■ Exercise: Within the records below is a range that opens at the line with "Proof. unfold readLittleEndian." and closes at the line with "pose proof (length_le_bytes". Return that range word for word, both ends included, and only that range.

■ Collected data:
'''
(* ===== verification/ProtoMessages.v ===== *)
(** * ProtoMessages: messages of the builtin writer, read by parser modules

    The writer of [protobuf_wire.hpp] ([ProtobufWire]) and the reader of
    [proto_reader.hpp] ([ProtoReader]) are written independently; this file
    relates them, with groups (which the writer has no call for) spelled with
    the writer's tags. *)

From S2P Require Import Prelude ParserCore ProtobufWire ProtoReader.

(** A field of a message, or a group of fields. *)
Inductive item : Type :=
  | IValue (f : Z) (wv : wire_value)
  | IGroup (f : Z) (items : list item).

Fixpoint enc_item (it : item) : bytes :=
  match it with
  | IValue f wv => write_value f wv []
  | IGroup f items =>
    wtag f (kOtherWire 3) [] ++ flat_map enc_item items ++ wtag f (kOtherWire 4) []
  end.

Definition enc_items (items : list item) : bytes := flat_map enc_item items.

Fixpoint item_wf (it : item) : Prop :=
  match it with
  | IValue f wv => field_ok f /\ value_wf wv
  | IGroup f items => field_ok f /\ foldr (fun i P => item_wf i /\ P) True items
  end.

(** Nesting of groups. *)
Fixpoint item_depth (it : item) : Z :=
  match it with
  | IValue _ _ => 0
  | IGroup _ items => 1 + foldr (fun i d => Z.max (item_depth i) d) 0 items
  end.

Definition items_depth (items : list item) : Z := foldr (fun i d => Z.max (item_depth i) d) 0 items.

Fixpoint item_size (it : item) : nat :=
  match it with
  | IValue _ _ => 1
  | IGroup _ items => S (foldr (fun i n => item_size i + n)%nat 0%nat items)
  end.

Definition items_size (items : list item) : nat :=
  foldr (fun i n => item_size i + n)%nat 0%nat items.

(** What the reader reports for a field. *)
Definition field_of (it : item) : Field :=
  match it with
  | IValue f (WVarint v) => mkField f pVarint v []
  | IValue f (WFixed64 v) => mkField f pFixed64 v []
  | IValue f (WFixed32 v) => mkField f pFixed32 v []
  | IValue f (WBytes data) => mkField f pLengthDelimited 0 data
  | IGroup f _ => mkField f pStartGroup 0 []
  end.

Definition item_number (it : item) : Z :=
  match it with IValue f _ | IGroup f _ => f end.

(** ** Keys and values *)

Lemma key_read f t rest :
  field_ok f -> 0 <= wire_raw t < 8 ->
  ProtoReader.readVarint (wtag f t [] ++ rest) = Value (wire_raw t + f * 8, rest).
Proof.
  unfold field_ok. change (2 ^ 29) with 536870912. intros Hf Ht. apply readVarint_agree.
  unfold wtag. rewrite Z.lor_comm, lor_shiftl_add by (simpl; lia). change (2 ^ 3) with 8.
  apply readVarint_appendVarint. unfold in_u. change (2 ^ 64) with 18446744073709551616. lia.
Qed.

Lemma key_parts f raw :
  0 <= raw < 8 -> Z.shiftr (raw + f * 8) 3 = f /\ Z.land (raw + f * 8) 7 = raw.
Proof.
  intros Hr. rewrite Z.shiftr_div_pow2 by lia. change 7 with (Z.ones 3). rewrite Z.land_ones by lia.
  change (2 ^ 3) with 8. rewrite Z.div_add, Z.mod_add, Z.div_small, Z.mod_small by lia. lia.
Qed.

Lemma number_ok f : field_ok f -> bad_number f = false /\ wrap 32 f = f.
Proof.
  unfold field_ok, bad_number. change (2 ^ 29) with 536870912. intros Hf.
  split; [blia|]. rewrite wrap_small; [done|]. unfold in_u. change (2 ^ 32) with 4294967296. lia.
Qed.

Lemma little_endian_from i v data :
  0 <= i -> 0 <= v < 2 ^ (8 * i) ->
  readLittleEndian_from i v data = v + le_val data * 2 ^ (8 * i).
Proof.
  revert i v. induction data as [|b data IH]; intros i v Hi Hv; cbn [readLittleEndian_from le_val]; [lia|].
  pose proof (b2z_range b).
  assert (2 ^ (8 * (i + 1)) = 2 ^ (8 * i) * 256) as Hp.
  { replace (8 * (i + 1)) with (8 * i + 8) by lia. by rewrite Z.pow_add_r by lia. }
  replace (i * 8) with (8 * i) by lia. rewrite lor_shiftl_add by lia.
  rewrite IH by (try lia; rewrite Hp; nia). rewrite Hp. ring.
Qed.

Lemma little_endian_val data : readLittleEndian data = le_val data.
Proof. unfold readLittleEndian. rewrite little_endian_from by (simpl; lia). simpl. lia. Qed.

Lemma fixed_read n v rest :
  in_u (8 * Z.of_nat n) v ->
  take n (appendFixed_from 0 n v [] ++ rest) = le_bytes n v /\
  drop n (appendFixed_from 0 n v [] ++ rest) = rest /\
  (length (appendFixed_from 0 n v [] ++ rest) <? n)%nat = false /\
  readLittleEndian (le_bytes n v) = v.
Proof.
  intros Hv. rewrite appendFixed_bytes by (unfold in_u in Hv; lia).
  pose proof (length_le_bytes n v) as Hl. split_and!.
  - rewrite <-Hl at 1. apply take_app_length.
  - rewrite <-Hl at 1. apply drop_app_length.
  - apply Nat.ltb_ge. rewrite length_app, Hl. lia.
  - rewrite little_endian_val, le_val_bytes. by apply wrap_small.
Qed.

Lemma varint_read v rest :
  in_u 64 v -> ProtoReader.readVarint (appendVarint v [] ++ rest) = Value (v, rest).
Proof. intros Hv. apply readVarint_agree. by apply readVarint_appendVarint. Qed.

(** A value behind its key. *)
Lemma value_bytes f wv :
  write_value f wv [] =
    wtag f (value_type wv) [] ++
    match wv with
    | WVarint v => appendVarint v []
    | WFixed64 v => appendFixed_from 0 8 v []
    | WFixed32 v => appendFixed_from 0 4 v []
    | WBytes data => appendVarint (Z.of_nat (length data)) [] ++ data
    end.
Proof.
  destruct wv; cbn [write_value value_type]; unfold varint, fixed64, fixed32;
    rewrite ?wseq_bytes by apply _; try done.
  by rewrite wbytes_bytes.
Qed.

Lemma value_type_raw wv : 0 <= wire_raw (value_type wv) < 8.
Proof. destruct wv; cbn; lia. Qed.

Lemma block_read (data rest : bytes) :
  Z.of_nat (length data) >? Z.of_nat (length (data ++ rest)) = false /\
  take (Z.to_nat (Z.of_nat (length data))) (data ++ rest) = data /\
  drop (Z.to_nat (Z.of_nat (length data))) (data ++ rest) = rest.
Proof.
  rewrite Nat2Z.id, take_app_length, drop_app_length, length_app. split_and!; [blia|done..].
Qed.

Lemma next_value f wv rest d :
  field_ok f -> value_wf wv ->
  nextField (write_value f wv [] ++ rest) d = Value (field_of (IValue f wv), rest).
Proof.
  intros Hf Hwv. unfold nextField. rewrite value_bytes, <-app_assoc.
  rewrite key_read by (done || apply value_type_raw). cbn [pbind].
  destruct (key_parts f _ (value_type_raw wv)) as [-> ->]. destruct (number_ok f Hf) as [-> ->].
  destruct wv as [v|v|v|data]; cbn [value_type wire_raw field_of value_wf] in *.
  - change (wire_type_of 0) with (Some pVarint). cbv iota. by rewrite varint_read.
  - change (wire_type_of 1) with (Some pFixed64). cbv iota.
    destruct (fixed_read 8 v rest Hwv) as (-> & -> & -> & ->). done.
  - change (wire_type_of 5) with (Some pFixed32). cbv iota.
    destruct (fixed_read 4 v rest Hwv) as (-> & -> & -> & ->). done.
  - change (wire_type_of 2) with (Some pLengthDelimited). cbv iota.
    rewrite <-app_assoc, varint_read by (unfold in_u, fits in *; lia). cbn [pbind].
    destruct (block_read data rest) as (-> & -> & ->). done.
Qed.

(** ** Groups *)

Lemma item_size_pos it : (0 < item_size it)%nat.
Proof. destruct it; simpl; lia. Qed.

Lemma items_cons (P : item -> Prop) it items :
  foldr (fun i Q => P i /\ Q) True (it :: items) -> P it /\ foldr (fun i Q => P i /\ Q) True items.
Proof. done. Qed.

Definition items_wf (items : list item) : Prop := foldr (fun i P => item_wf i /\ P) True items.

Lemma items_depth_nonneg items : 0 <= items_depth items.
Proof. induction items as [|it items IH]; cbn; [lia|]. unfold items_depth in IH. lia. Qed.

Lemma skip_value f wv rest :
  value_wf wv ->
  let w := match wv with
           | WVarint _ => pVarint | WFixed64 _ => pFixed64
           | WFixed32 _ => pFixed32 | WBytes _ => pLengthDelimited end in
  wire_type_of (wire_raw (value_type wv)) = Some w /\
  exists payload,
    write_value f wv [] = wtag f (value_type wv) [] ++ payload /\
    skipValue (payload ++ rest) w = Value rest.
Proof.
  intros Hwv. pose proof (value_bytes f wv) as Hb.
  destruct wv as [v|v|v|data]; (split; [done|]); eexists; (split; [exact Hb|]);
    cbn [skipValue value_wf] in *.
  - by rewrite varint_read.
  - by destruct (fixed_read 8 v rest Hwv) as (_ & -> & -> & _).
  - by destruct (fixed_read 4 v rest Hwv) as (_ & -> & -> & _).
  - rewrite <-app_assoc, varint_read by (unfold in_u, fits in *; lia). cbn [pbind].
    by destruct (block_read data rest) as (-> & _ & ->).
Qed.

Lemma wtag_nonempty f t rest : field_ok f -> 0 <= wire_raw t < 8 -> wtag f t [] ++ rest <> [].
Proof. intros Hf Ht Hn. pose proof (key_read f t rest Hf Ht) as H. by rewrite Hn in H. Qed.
'''
■ Finished task:
Proof. unfold readLittleEndian. rewrite little_endian_from by (simpl; lia). simpl. lia. Qed.

Lemma fixed_read n v rest :
  in_u (8 * Z.of_nat n) v ->
  take n (appendFixed_from 0 n v [] ++ rest) = le_bytes n v /\
  drop n (appendFixed_from 0 n v [] ++ rest) = rest /\
  (length (appendFixed_from 0 n v [] ++ rest) <? n)%nat = false /\
  readLittleEndian (le_bytes n v) = v.
Proof.
  intros Hv. rewrite appendFixed_bytes by (unfold in_u in Hv; lia).
  pose proof (length_le_bytes n v) as Hl. split_and!.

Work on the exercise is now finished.